The early 20th century brought us the American Wright brothers and their ‘Wright Flyer’, short-powered flights in France by Romanian engineer Traian Vuia, Danish Jacob Ellehammer’s monoplane, and French Gabriel Voisin’s biplane.
As time went on and technology progressed, other aviation pioneers such as Charles Lindbergh and his ‘Spirit of St. Louis’ plane, as well as Amelia Earhart made history in their own right. It’s not only triumphant archive clips that we see, but also disturbing ones such as the Hindenburg airship disaster in Lakehurst, New Jersey in 1937.

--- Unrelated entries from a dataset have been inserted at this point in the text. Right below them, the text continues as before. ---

(* ===== verification/Metadata.v ===== *)
(** * Metadata: the superblock on the device, and formatting

    The reading, writing and validation of the superblock, and the formatting
    of the tables, of [kernel-module/c/src/metadata.c]. The authenticated cipher
    and the checksum are kernel code, given as parameters. *)
From S2P Require Import Prelude Layout Bytes RbTree DiskStructs SegValidator Rit Dst BitCatalogue.

(** ** Fields of a packed structure *)

Fixpoint encode_fields (widths : list nat) (fields : list Z) : list Z :=
  match widths, fields with
  | w :: widths, z :: fields => le_encode w z ++ encode_fields widths fields
  | _, _ => []
  end.

Fixpoint decode_fields (widths : list nat) (data : list Z) : list Z :=
  match widths with
  | w :: widths => le_decode (take w data) :: decode_fields widths (drop w data)
  | [] => []
  end.

Lemma encode_fields_length widths fields : length fields = length widths ->
  length (encode_fields widths fields) = sum_list widths.
Proof.
  revert fields. induction widths as [|w ws IH]; intros [|z zs]; cbn; try done.
  intros [= Hl]. by rewrite length_app, le_encode_length, IH.
Qed.

Lemma decode_encode_fields widths : forall fields rest,
  Forall2 (fun w z => 0 <= z < 256 ^ Z.of_nat w) widths fields ->
  decode_fields widths (encode_fields widths fields ++ rest) = fields.
Proof.
  induction widths as [|w ws IH]; intros fields rest Hall; inversion Hall as [|? z ? zs Hz Hzs]; subst; [done|].
  cbn [encode_fields decode_fields]. rewrite <- app_assoc. rewrite <- (le_encode_length w z) at 1.
  rewrite take_app_length, le_decode_encode by done. f_equal.
  rewrite <- (le_encode_length w z) at 1. rewrite drop_app_length. by apply IH.
Qed.

(** ** The image of the superblock *)

(** The [__packed] fields that are written to the device, [csum] first. *)
Definition superblock_widths : list nat :=
  [4; 8; 4; 8; 8; 4; 4; 8; 8; 4; 8; 8; 8; 8; 8; 8; 8; 8; 8]%nat.

Definition superblock_fields (sb : superblock) : list Z :=
  [csum sb; magic sb; blocks_per_seg sb; nr_segment sb; data_start sb; common_ratio sb;
   nr_disk_level sb; max_disk_level_capacity sb; index_region_start sb; journal_size sb;
   nr_journal sb; record_start sb; record_end sb; last_checkpoint_pack sb; journal_region_start sb;
   seg_validity_table_start sb; data_seg_table_start sb; reverse_index_table_start sb;
   block_index_table_catalogue_start sb].

Definition superblock_image (sb : superblock) : list Z :=
  encode_fields superblock_widths (superblock_fields sb).

Definition superblock_fits (sb : superblock) : Prop :=
  Forall2 (fun w z => 0 <= z < 256 ^ Z.of_nat w) superblock_widths (superblock_fields sb).

Definition with_csum (sb : superblock) (c : Z) : superblock :=
  {| csum := c; magic := magic sb; blocks_per_seg := blocks_per_seg sb; nr_segment := nr_segment sb;
     data_start := data_start sb; common_ratio := common_ratio sb; nr_disk_level := nr_disk_level sb;
     max_disk_level_capacity := max_disk_level_capacity sb; index_region_start := index_region_start sb;
     journal_size := journal_size sb; nr_journal := nr_journal sb; record_start := record_start sb;
     record_end := record_end sb; last_checkpoint_pack := last_checkpoint_pack sb;
     journal_region_start := journal_region_start sb; seg_validity_table_start := seg_validity_table_start sb;
     data_seg_table_start := data_seg_table_start sb; reverse_index_table_start := reverse_index_table_start sb;
     block_index_table_catalogue_start := block_index_table_catalogue_start sb |}.

(** The assignments of [superblock_read]: every field of the image but
    [last_checkpoint_pack], which keeps the value of the object. *)
Definition superblock_assign (this : superblock) (fields : list Z) : superblock :=
  match fields with
  | [c; m; bps; nr; ds; cr; nl; cap; irs; js; nj; rs; re; _; jrs; svt; dst; rit; bitc] =>
      {| csum := c; magic := m; blocks_per_seg := bps; nr_segment := nr; data_start := ds;
         common_ratio := cr; nr_disk_level := nl; max_disk_level_capacity := cap;
         index_region_start := irs; journal_size := js; nr_journal := nj; record_start := rs;
         record_end := re; last_checkpoint_pack := last_checkpoint_pack this;
         journal_region_start := jrs; seg_validity_table_start := svt; data_seg_table_start := dst;
         reverse_index_table_start := rit; block_index_table_catalogue_start := bitc |}
  | _ => this
  end.

(** [struct aead_cipher]: decryption of a ciphertext under its key, iv and
    authentication tag gives back the plaintext. *)
Class AeadCipher : Type := {
  aead_encrypt : list Z -> list Z -> list Z -> result (list Z * list Z);
  aead_decrypt : list Z -> list Z -> list Z -> list Z -> result (list Z)
}.

Class AeadCipherSpec `{AeadCipher} : Prop := {
  aead_decrypt_encrypt : forall key iv data out mac,
    aead_encrypt key iv data = Ok (out, mac) -> aead_decrypt key iv mac out = Ok data;
  aead_encrypt_length : forall key iv data out mac,
    aead_encrypt key iv data = Ok (out, mac) -> length out = length data /\ length mac = 16%nat
}.

Section superblock.
Context `{AeadCipherSpec} `{BufioSpec}.
Context (crc32_be : Z -> list Z -> Z) (crc_range : forall init l, 0 <= crc32_be init l < 2 ^ 32).
Context (root_key root_iv : list Z).
Implicit Types (this : superblock) (s : bufio).

Definition SUPERBLOCK_CSUM_XOR : Z := 0x3828.

Definition crc32_checksum (data : list Z) (init_xor : Z) : Z :=
  Z.lxor (crc32_be (2 ^ 32 - 1) data) init_xor.

(** The checksum covers the image from [magic] on. *)
Definition superblock_csum this : Z :=
  crc32_checksum (drop 4 (superblock_image this)) SUPERBLOCK_CSUM_XOR.

(** The encrypted fields lie at the start of block 0, their tag after them. *)
Definition superblock_bytes : nat := Z.to_nat SUPERBLOCK_ENCRYPTED_SIZE.

Definition superblock_write this s : bufio * result superblock :=
  match dm_bufio_read s SUPERBLOCK_LOCATION with
  | (s, Err e) => (s, Err e)
  | (s, Ok data) =>
      let this := with_csum this (superblock_csum this) in
      match aead_encrypt root_key root_iv (superblock_image this) with
      | Err e => (s, Err e)
      | Ok (out, root_mac) =>
          (bufio_store s SUPERBLOCK_LOCATION (splice superblock_bytes root_mac (splice 0 out data)), Ok this)
      end
  end.

(** The fields are decrypted in the buffer. *)
Definition superblock_read this s : bufio * result superblock :=
  match dm_bufio_read s SUPERBLOCK_LOCATION with
  | (s, Err e) => (s, Err e)
  | (s, Ok data) =>
      let root_mac := slice superblock_bytes 16 data in
      match aead_decrypt root_key root_iv root_mac (slice 0 superblock_bytes data) with
      | Err e => (s, Err e)
      | Ok plain =>
          (bufio_store s SUPERBLOCK_LOCATION (splice 0 plain data),
           Ok (superblock_assign this (decode_fields superblock_widths plain)))
      end
  end.

Definition superblock_validate this : bool :=
  if negb (magic this =? SUPERBLOCK_MAGIC) then false
  else superblock_csum this =? csum this.

(** [superblock_init]; [this] is the [kmalloc]ed object. *)
Definition superblock_init (NR_SEGMENT : Z) (format : bool) this s : bufio * result superblock :=
  if format then
    superblock_write (superblock_format NR_SEGMENT (csum this) (last_checkpoint_pack this)) s
  else
    match superblock_read this s with
    | (s, Err e) => (s, Err e)
    | (s, Ok this) => if superblock_validate this then (s, Ok this) else (s, Err EACCES)
    end.

(** ** Writing and reading back *)

Definition with_last_checkpoint_pack (sb : superblock) (p : Z) : superblock :=
  superblock_assign {| csum := 0; magic := 0; blocks_per_seg := 0; nr_segment := 0; data_start := 0;
    common_ratio := 0; nr_disk_level := 0; max_disk_level_capacity := 0; index_region_start := 0;
    journal_size := 0; nr_journal := 0; record_start := 0; record_end := 0; last_checkpoint_pack := p;
    journal_region_start := 0; seg_validity_table_start := 0; data_seg_table_start := 0;
    reverse_index_table_start := 0; block_index_table_catalogue_start := 0 |} (superblock_fields sb).

Lemma lxor_range a b : 0 <= a < 2 ^ 32 -> 0 <= b < 2 ^ 32 -> 0 <= Z.lxor a b < 2 ^ 32.
Proof.
  intros Ha Hb. apply bitmap_bound; [lia|apply Z.lxor_nonneg; lia|]. intros k Hk.
  rewrite Z.lxor_spec, (bitmap_high 32 a), (bitmap_high 32 b) by done. done.
Qed.

Lemma superblock_csum_range this : 0 <= superblock_csum this < 2 ^ 32.
Proof using crc_range. apply lxor_range; [apply crc_range|]. by vm_compute. Qed.

Lemma fits_with_csum this c : superblock_fits this -> 0 <= c < 2 ^ 32 -> superblock_fits (with_csum this c).
Proof.
  unfold superblock_fits, superblock_fields, superblock_widths. intros Hf Hc.
  inversion Hf as [|? ? ? ? _ Hrest]; subst. constructor; [exact Hc|exact Hrest].
Qed.

Lemma image_length this : length (superblock_image this) = superblock_bytes.
Proof. unfold superblock_image. by rewrite encode_fields_length. Qed.

Lemma image_csum this c : drop 4 (superblock_image (with_csum this c)) = drop 4 (superblock_image this).
Proof. reflexivity. Qed.

(** What a read of the block finds after [superblock_write]. *)
Definition stored_superblock this (data : list Z) : Prop :=
  exists out mac, aead_encrypt root_key root_iv (superblock_image this) = Ok (out, mac) /\
    slice 0 superblock_bytes data = out /\ slice superblock_bytes 16 data = mac.

Lemma superblock_write_stores this s s' this' : (forall d, bufio_cached s 0 = Some d -> length d = 4096%nat) ->
  superblock_write this s = (s', Ok this') ->
  this' = with_csum this (superblock_csum this) /\
  exists data, bufio_cached s' SUPERBLOCK_LOCATION = Some data /\ stored_superblock this' data /\ length data = 4096%nat.
Proof.
  intros Hlen. unfold superblock_write. destruct (dm_bufio_read s SUPERBLOCK_LOCATION) as [s1 [data|]] eqn:Hread; [|done].
  apply bufio_read_ok in Hread as (Hd & _).
  assert (length data = 4096%nat) as Hdata.
  { subst data. unfold SUPERBLOCK_LOCATION. destruct (bufio_cached s 0) as [d|] eqn:Hc; cbn; [by apply Hlen|].
    apply bufio_device_length. }
  destruct (aead_encrypt _ _ _) as [[out mac]|] eqn:Henc; [|done]. intros [= <- <-]. split; [done|].
  pose proof (aead_encrypt_length _ _ _ _ _ Henc) as [Hlo Hlm]. rewrite image_length in Hlo.
  assert (superblock_bytes = 132%nat) as Hsb by done.
  assert (length (splice 0 out data) = 4096%nat) as Hl1 by (rewrite splice_length; lia).
  eexists. split; [apply bufio_store_same|]. split; [|rewrite splice_length; lia].
  exists out, mac. split; [done|]. split.
  - rewrite slice_splice_other by lia. apply slice_splice_exact; lia.
  - apply slice_splice_exact; lia.
Qed.

Lemma decode_image this : superblock_fits this ->
  decode_fields superblock_widths (superblock_image this) = superblock_fields this.
Proof.
  intros Hf. unfold superblock_image. rewrite <- (app_nil_r (encode_fields _ _)). by apply decode_encode_fields.
Qed.

Lemma superblock_read_back this this0 s : superblock_fits this ->
  (forall s1 data, dm_bufio_read s SUPERBLOCK_LOCATION = (s1, Ok data) -> stored_superblock this data) ->
  forall s' r, superblock_read this0 s = (s', Ok r) ->
  r = with_last_checkpoint_pack this (last_checkpoint_pack this0).
Proof.
  intros Hf Hst s' r. unfold superblock_read.
  destruct (dm_bufio_read s SUPERBLOCK_LOCATION) as [s1 [data|]] eqn:Hread; [|done].
  destruct (Hst s1 data eq_refl) as (out & mac & Henc & -> & ->).
  rewrite (aead_decrypt_encrypt _ _ _ _ _ Henc), decode_image by done. intros [= _ <-]. reflexivity.
Qed.

(** C25. A superblock that was written, and has reached the device, is read back
    with every field as written except [last_checkpoint_pack], which is covered
    by the checksum but not restored: the reload passes [superblock_validate]
    exactly when the object that is read into happens to hold a value with the
    same checksum as the one written (the same value, for instance). *)
Theorem superblock_reload this this0 s s1 s2 this' :
  superblock_fits this -> magic this = SUPERBLOCK_MAGIC ->
  (forall d, bufio_cached s 0 = Some d -> length d = 4096%nat) ->
  superblock_write this s = (s1, Ok this') ->
  s2 = bufio_write_drop (fun d => d) s1 SUPERBLOCK_LOCATION ->
  forall s3 r, superblock_read this0 s2 = (s3, Ok r) ->
  let p := last_checkpoint_pack this0 in
  r = with_last_checkpoint_pack this' p /\
  (superblock_validate r = true <->
   superblock_csum (with_last_checkpoint_pack this p) = superblock_csum this).
Proof using H0 H2 crc_range.
  intros Hf Hmagic Hlen Hw -> s3 r Hr. cbv zeta.
  apply superblock_write_stores in Hw as (-> & data & Hc & Hst & Hld); [|done].
  assert (r = with_last_checkpoint_pack (with_csum this (superblock_csum this)) (last_checkpoint_pack this0)) as ->.
  { eapply superblock_read_back; [apply fits_with_csum; [done|apply superblock_csum_range]| |exact Hr].
    intros s4 data4 Hread. apply bufio_read_ok in Hread as (Hd & _).
    destruct (bufio_drop_same (fun d => d) s1 SUPERBLOCK_LOCATION data Hc Hld) as [Hnone Hdev].
    rewrite Hnone in Hd. cbn in Hd. congruence. }
  split; [done|]. unfold superblock_validate. cbn [magic with_last_checkpoint_pack superblock_assign superblock_fields with_csum csum].
  rewrite Hmagic, Z.eqb_refl. cbn [negb]. rewrite Z.eqb_eq. reflexivity.
Qed.
End superblock.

As we witness the progress of aviation through the ages, some of the historic events are re-enacted, often in an amusing, even slapstick kind of manner. The 1783 balloon flight by Jean-Francois de Rozier and the Marquis d’Arlandes is hilariously demonstrated when the two ‘pilots cum passengers’ begin sweating heavily in the balloon’s basket (powered by wood fire) and are forced to strip off.
Sir Laurence Olivier plays a French nobleman who invites several finely-dressed ladies to accompany him on his balloon flight, and wary crowds keep running for shelter on the streets when yet another attempt is made to ‘fly’ from a church tower.

After a lesson at the destructive use of planes during WW2 we see happy passengers flying safely from one country to another and it is an indication that the age of air travel has well and truly arrived.